Compassion is the enemy. In its vividness and high-color, in the delight it gives its exponent, in its brevity, compassion impedes enduring change. It is the least we should be able to provide as humans, the bare minimum, and as such, unworthy of celebration or mention.
The entirety of the corporate world was awash with sentiments of contrition this week, with venture capital, my chosen industry, no exception. A collection of tweets from various firms:
We support our companies and teams as they stand with the Black community.
[We] believe that equality is not a privilege, but a right for all. Everyone. Everywhere.
We condemn racism towards the Black community. We condemn acts of violence, bigotry, hate.
[We] unequivocally stands with the Black community, and for civil rights and equality of justice for all.
What meaning can be gleaned from such platitudes? Without accompanying action — enduring commitments that go beyond one-time donations or temporary offers to meet with black founders — this is rhetoric with the nutritional value of paper. The most charitable appraisal would be that these expressions are well-intentioned banalities. At worse, it is craven opportunism, marketing masquerading as conscience. Do we believe that capital allocators will make meaningful changes to their practices without additional pressure, without building systems that run without the intervention of compassion?
As we think of how we can move beyond empty sentiment, that, I would posit, is the true challenge. Not feeling more or undertaking some token, episodic deed, but constructing systems such that we don't need to rely on the vagaries of compassion to do good. As the author, Chinua Achebe, said, "While we do our good works let us not forget that the real solution lies in a world in which charity will have become unnecessary.”
Just as technology has had a role to play in magnifying our flaws, so too should it be part of correcting them.
Payment processors allow consumers to donate to charities on a recurring basis, avoiding the mental overhead required to recommit to a cause each month. Video games and virtual reality can reduce prejudice. Racist policing algorithms, like those previously used by the LAPD, can be amended or junked. Just as W.E.B Du Bois once did, data visualizations can be used to convey the scale of a problem in new, evocative ways.
Social media is a reflection of who we are, flaws included. But technology can be so much more, correcting for the bugs in our human software.

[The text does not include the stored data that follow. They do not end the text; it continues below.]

(** * SRT to WebVTT converter: a shallow embedding of [Converter.cpp]

    The development follows the source file function by function:
    [msToVttTimeString], [timeStringToMs], [htmlEncodeUtf8], the line loop
    of [convertFile] and the directory walk of [convertDirectory].

    - a [wchar_t] is its code as a [Z], a [std::wstring] a list of them;
    - a [std::string] (paths, messages) is a [string];
    - an [int] is a [Z] kept in 32 bits by [wrap];
    - a C++ exception is the left injection of a sum;
    - what a file contains is the stream of lines that [getline] delivers,
      what a directory contains the list of entries that [readdir] delivers.

    The name of the output file and the messages on the standard output are
    left out: no property below depends on them. *)

From Stdlib Require Import ZArith List String Ascii Bool Lia.
Import ListNotations.

Local Open Scope Z_scope.

(** ** Wide strings *)

Abbreviation wchar := Z (only parsing).
Abbreviation wstring := (list Z) (only parsing).

(** [L "abc"] is the wide literal [L"abc"]. *)
Fixpoint L (s : string) : wstring :=
  match s with
  | EmptyString => []
  | String a s' => Z.of_N (N_of_ascii a) :: L s'
  end.

(** ** The [int] type *)

Module Int.

Definition min_int : Z := -2147483648.
Definition max_int : Z := 2147483647.

Definition in_range (z : Z) : Prop := min_int <= z <= max_int.
Definition in_rangeb (z : Z) : bool := (min_int <=? z) && (z <=? max_int).

(** Two's complement reduction to 32 bits. *)
Definition wrap (z : Z) : Z := (z + 2147483648) mod 4294967296 - 2147483648.

Definition add (a b : Z) : Z := wrap (a + b).
Definition sub (a b : Z) : Z := wrap (a - b).
Definition mul (a b : Z) : Z := wrap (a * b).
(** [/] on [int] truncates toward zero. *)
Definition div (a b : Z) : Z := wrap (Z.quot a b).

End Int.

(** ** Exceptions *)

Inductive exn : Type :=
| invalid_argument (what : string)
| out_of_range (what : string)
| runtime_error (what : string).

Definition what (e : exn) : string :=
  match e with
  | invalid_argument w | out_of_range w | runtime_error w => w
  end.

Definition result (A : Type) : Type := (exn + A)%type.

Definition ret {A} (a : A) : result A := inr a.
Definition throw {A} (e : exn) : result A := inl e.
Definition bind {A B} (m : result A) (k : A -> result B) : result B :=
  match m with
  | inl e => inl e
  | inr a => k a
  end.

Notation "x <- m ;; k" := (bind m (fun x => k))
  (at level 61, m at next level, right associativity).

(** ** [std::to_wstring] *)

Definition is_digit (c : wchar) : bool := (48 <=? c) && (c <=? 57).

(** Decimal digits of a non-negative number, most significant first.  The
    fuel bounds the number of digits after the first one. *)
Fixpoint to_digits (fuel : nat) (n : Z) (acc : wstring) : wstring :=
  let acc' := (48 + n mod 10) :: acc in
  match fuel with
  | O => acc'
  | S f => if n <? 10 then acc' else to_digits f (n / 10) acc'
  end.

Definition to_wstring (n : Z) : wstring :=
  if n <? 0
  then 45 :: to_digits (Z.to_nat (Z.log2 (- n))) (- n) []
  else to_digits (Z.to_nat (Z.log2 n)) n [].

(** ** [std::stoi] and [substr] *)

Definition iswspace (c : wchar) : bool :=
  (c =? 32) || ((9 <=? c) && (c <=? 13)).

Fixpoint skip_space (s : wstring) : wstring :=
  match s with
  | c :: s' => if iswspace c then skip_space s' else s
  | [] => []
  end.

(** Value of the longest prefix of decimal digits, accumulated from [acc]. *)
Fixpoint digits_val (acc : Z) (s : wstring) : Z :=
  match s with
  | c :: s' => if is_digit c then digits_val (10 * acc + (c - 48)) s' else acc
  | [] => acc
  end.

Definition starts_with_digit (s : wstring) : bool :=
  match s with
  | c :: _ => is_digit c
  | [] => false
  end.

(** [stoi]: leading white space, an optional sign, then decimal digits; it
    throws [invalid_argument] when there is no digit and [out_of_range] when
    the value does not fit an [int]. *)
Definition stoi (s : wstring) : result Z :=
  let s1 := skip_space s in
  let neg := match s1 with c :: _ => c =? 45 | [] => false end in
  let s2 :=
    match s1 with
    | c :: r => if (c =? 45) || (c =? 43) then r else s1
    | [] => s1
    end in
  if starts_with_digit s2 then
    let v := digits_val 0 s2 in
    let v := if neg then - v else v in
    if Int.in_rangeb v then ret v else throw (out_of_range "stoi")
  else throw (invalid_argument "stoi").

(** [s.substr(pos, len)] throws when [pos] is past the end. *)
Definition substr (s : wstring) (pos len : nat) : result wstring :=
  if (List.length s <? pos)%nat
  then throw (out_of_range "basic_string::substr")
  else ret (firstn len (skipn pos s)).

(** [s.substr(pos)]: up to the end. *)
Definition substr_from (s : wstring) (pos : nat) : result wstring :=
  if (List.length s <? pos)%nat
  then throw (out_of_range "basic_string::substr")
  else ret (skipn pos s).

(** ** [Converter::timeStringToMs] *)

Definition timeStringToMs (time : wstring) : result Z :=
  hours <- bind (substr time 0 2) stoi ;;
  minutes <- bind (substr time 3 2) stoi ;;
  seconds <- bind (substr time 6 2) stoi ;;
  milliseconds <- bind (substr_from time 9) stoi ;;
  ret (Int.add (Int.add (Int.add (Int.mul hours 3600000)
                                 (Int.mul minutes 60000))
                        (Int.mul seconds 1000))
               milliseconds).

(** ** [Converter::msToVttTimeString] *)

Definition msToVttTimeString (ms : Z) : wstring :=
  let hours := Int.div ms 3600000 in
  let ms := Int.sub ms (Int.mul hours 3600000) in
  let minutes := Int.div ms 60000 in
  let ms := Int.sub ms (Int.mul minutes 60000) in
  let seconds := Int.div ms 1000 in
  let ms := Int.sub ms (Int.mul seconds 1000) in
  (if hours <? 10 then L "0" else L EmptyString) ++ to_wstring hours
    ++ L ":" ++ (if minutes <? 10 then L "0" else L EmptyString) ++ to_wstring minutes
    ++ L ":" ++ (if seconds <? 10 then L "0" else L EmptyString) ++ to_wstring seconds
    ++ L "." ++ (if ms <? 100 then L "0" else L EmptyString)
    ++ (if ms <? 10 then L "0" else L EmptyString) ++ to_wstring ms.

(** ** [Converter::htmlEncodeUtf8] *)

(** The cast [(unsigned int)str[i]]. *)
Definition unsigned_int (c : wchar) : Z := c mod 4294967296.

(** [str.replace(i, 1, replacement)]. *)
Definition replace1 (str : wstring) (i : nat) (replacement : wstring) : wstring :=
  firstn i str ++ replacement ++ skipn (S i) str.

(** The [for] loop over the index [i], one iteration per unit of fuel; the
    string is rewritten in place and [i] jumps over what was inserted. *)
Fixpoint htmlEncodeLoop (fuel : nat) (i : nat) (str : wstring) : wstring :=
  match fuel with
  | O => str
  | S fuel' =>
      match nth_error str i with
      | None => str
      | Some c =>
          if (160 <=? c) && (c <=? 255) then
            let replacement := L "&#" ++ to_wstring (unsigned_int c) ++ L ";" in
            let str' := replace1 str i replacement in
            let i' := (i + (List.length replacement - 1))%nat in
            htmlEncodeLoop fuel' (S i') str'
          else htmlEncodeLoop fuel' (S i) str
      end
  end.

(** Every iteration consumes one character of the original string, so its
    length is enough fuel ([htmlEncodeLoop_spec] below). *)
Definition htmlEncodeUtf8 (str : wstring) : wstring :=
  htmlEncodeLoop (List.length str) 0 str.

(** ** The two regular expressions of [convertFile]

    Both are matched against the whole line ([regex_match]).  [\d+] is a
    repetition of one class; the time frame is a fixed sequence of classes
    and literal characters, so its two groups sit at fixed positions. *)

Inductive atom : Type :=
| Digit               (* \d *)
| Chr (c : wchar).    (* a literal character *)

Definition atom_match (a : atom) (c : wchar) : bool :=
  match a with
  | Digit => is_digit c
  | Chr x => c =? x
  end.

My hope is that we may use it to find a road beyond compassion, eschewing the narrowness of Mother Teresa's words. Kierkegaard described a poet as someone whose mouth was so formed that when they cried in pain, the world heard only music. We must recognize what it is to be a human: to have a pair of ears shaped such that we can hear the cries of a single person, yet be deaf to the cacophony of the many, still suffering.